* THE DATA

[Start of Attachment]

(** * preptlist.c: preprocessing of the parse tree target list

    A shallow embedding of [src/backend/optimizer/prep/preptlist.c]
    (PostgreSQL 7.2 lineage): [preprocess_targetlist], [expand_targetlist],
    [process_matched_tle] and [build_column_default], with the properties
    the specification states about them.

    Conventions.
    - C [int], [Oid], [Index], [int32], [AttrNumber] values are [Z].
    - A [Node *] is an [option Node]; [None] is the NULL pointer.
    - [TargetEntry] nodes live in a store and are referred to by address,
      so that "the same entry" and "a rebuilt entry" can be told apart.
    - A [List *] handed to or returned by [preprocess_targetlist] is a chain
      of cons cells in the store; [lappend] writes the last cell in place.
    - [elog(ERROR, ...)] leaves the function at once; the state it leaves
      behind (store, held locks) is part of the outcome.

    Layout: the embedding of the source; the value-level reading of its
    loops and the vocabulary of the properties; a sample catalog; then the
    lemmas, the theorems C1 to C10 and their instances at the samples. *)

From Stdlib Require Import ZArith Lia Bool.
From stdpp Require Import base tactics option list strings.

Set Warnings "-register-all".
Local Open Scope Z_scope.

(* ================================================================== *)
(** ** Expression nodes *)
(* ================================================================== *)

Definition Oid := Z.
Definition Index := Z.
Definition Datum := Z.

Definition InvalidOid : Oid := 0.
(** catalog/pg_type.h *)
Definition TIDOID : Oid := 27.
(** access/htup.h *)
Definition SelfItemPointerAttributeNumber : Z := -1.
(** sizeof(Oid) *)
Definition sizeof_Oid : Z := 4.

(** nodes/nodes.h, enum CmdType *)
Definition CMD_UNKNOWN : Z := 0.
Definition CMD_SELECT : Z := 1.
Definition CMD_UPDATE : Z := 2.
Definition CMD_INSERT : Z := 3.
Definition CMD_DELETE : Z := 4.
Definition CMD_UTILITY : Z := 5.
Definition CMD_NOTHING : Z := 6.

(** The node variants this file builds or inspects ([Var], [Const],
    [ArrayRef]); every other node type is [T_Other] with its tag and
    children. *)
Inductive Node : Type :=
| T_Var (varno : Index) (varattno : Z) (vartype : Oid) (vartypmod : Z)
        (varlevelsup : Index)
| T_Const (consttype : Oid) (constlen : Z) (constvalue : Datum)
          (constisnull constbyval constisset constiscast : bool)
| T_ArrayRef (refattrlength refelemlength : Z) (refelemtype : Oid)
             (refelembyval : bool)
             (refupperindexpr reflowerindexpr : list Node)
             (refexpr refassgnexpr : option Node)
| T_Other (tag : Z) (args : list Node).

Definition makeVar (varno : Index) (varattno : Z) (vartype : Oid)
    (vartypmod : Z) (varlevelsup : Index) : Node :=
  T_Var varno varattno vartype vartypmod varlevelsup.

Definition makeConst (consttype : Oid) (constlen : Z) (constvalue : Datum)
    (constisnull constbyval constisset constiscast : bool) : Node :=
  T_Const consttype constlen constvalue constisnull constbyval constisset
          constiscast.

(** [IsA(e, ArrayRef)], for a non-NULL [e] *)
Definition IsA_ArrayRef (e : option Node) : bool :=
  match e with Some (T_ArrayRef _ _ _ _ _ _ _ _) => true | _ => false end.

Definition is_NULL {A} (p : option A) : bool :=
  match p with None => true | Some _ => false end.

(** Field reads through a cast to [ArrayRef].  The source only performs
    them behind an [IsA] test; elsewhere they read as NULL / 0 here. *)
Definition refexpr_of (e : option Node) : option Node :=
  match e with Some (T_ArrayRef _ _ _ _ _ _ r _) => r | _ => None end.
Definition refassgnexpr_of (e : option Node) : option Node :=
  match e with Some (T_ArrayRef _ _ _ _ _ _ _ a) => a | _ => None end.
Definition refelemtype_of (e : option Node) : Oid :=
  match e with Some (T_ArrayRef _ _ t _ _ _ _ _) => t | _ => 0 end.
Definition refupperindexpr_of (e : option Node) : list Node :=
  match e with Some (T_ArrayRef _ _ _ _ u _ _ _) => u | _ => [] end.
Definition reflowerindexpr_of (e : option Node) : list Node :=
  match e with Some (T_ArrayRef _ _ _ _ _ l _ _) => l | _ => [] end.

(** [memcpy(newexpr, src, sizeof(ArrayRef)); newexpr->refexpr = base] *)
Definition ArrayRef_with_refexpr (src : option Node) (base : option Node)
    : option Node :=
  match src with
  | Some (T_ArrayRef al el et eb up lo _ asg) =>
      Some (T_ArrayRef al el et eb up lo base asg)
  | other => other
  end.

(** *** Structural equality of node trees *)

Definition list_eqb {A} (f : A -> A -> bool) : list A -> list A -> bool :=
  fix go l1 l2 :=
    match l1, l2 with
    | [], [] => true
    | x :: l1', y :: l2' => f x y && go l1' l2'
    | _, _ => false
    end.

Definition opt_eqb {A} (f : A -> A -> bool) (o1 o2 : option A) : bool :=
  match o1, o2 with
  | None, None => true
  | Some x, Some y => f x y
  | _, _ => false
  end.

Fixpoint node_eqb (a b : Node) {struct a} : bool :=
  match a, b with
  | T_Var a1 a2 a3 a4 a5, T_Var b1 b2 b3 b4 b5 =>
      (a1 =? b1) && (a2 =? b2) && (a3 =? b3) && (a4 =? b4) && (a5 =? b5)
  | T_Const a1 a2 a3 a4 a5 a6 a7, T_Const b1 b2 b3 b4 b5 b6 b7 =>
      (a1 =? b1) && (a2 =? b2) && (a3 =? b3) && Bool.eqb a4 b4
      && Bool.eqb a5 b5 && Bool.eqb a6 b6 && Bool.eqb a7 b7
  | T_ArrayRef a1 a2 a3 a4 au al ar aa, T_ArrayRef b1 b2 b3 b4 bu bl br ba =>
      (a1 =? b1) && (a2 =? b2) && (a3 =? b3) && Bool.eqb a4 b4
      && list_eqb node_eqb au bu && list_eqb node_eqb al bl
      && opt_eqb node_eqb ar br && opt_eqb node_eqb aa ba
  | T_Other t1 l1, T_Other t2 l2 => (t1 =? t2) && list_eqb node_eqb l1 l2
  | _, _ => false
  end.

[End of Attachment]

* TASK TO COMPLETE
The line containing "Conventions." marks the end: copy exactly every line from the top of the data above down to it, that line included.

* FINAL ANSWER
(** * preptlist.c: preprocessing of the parse tree target list

    A shallow embedding of [src/backend/optimizer/prep/preptlist.c]
    (PostgreSQL 7.2 lineage): [preprocess_targetlist], [expand_targetlist],
    [process_matched_tle] and [build_column_default], with the properties
    the specification states about them.

    Conventions.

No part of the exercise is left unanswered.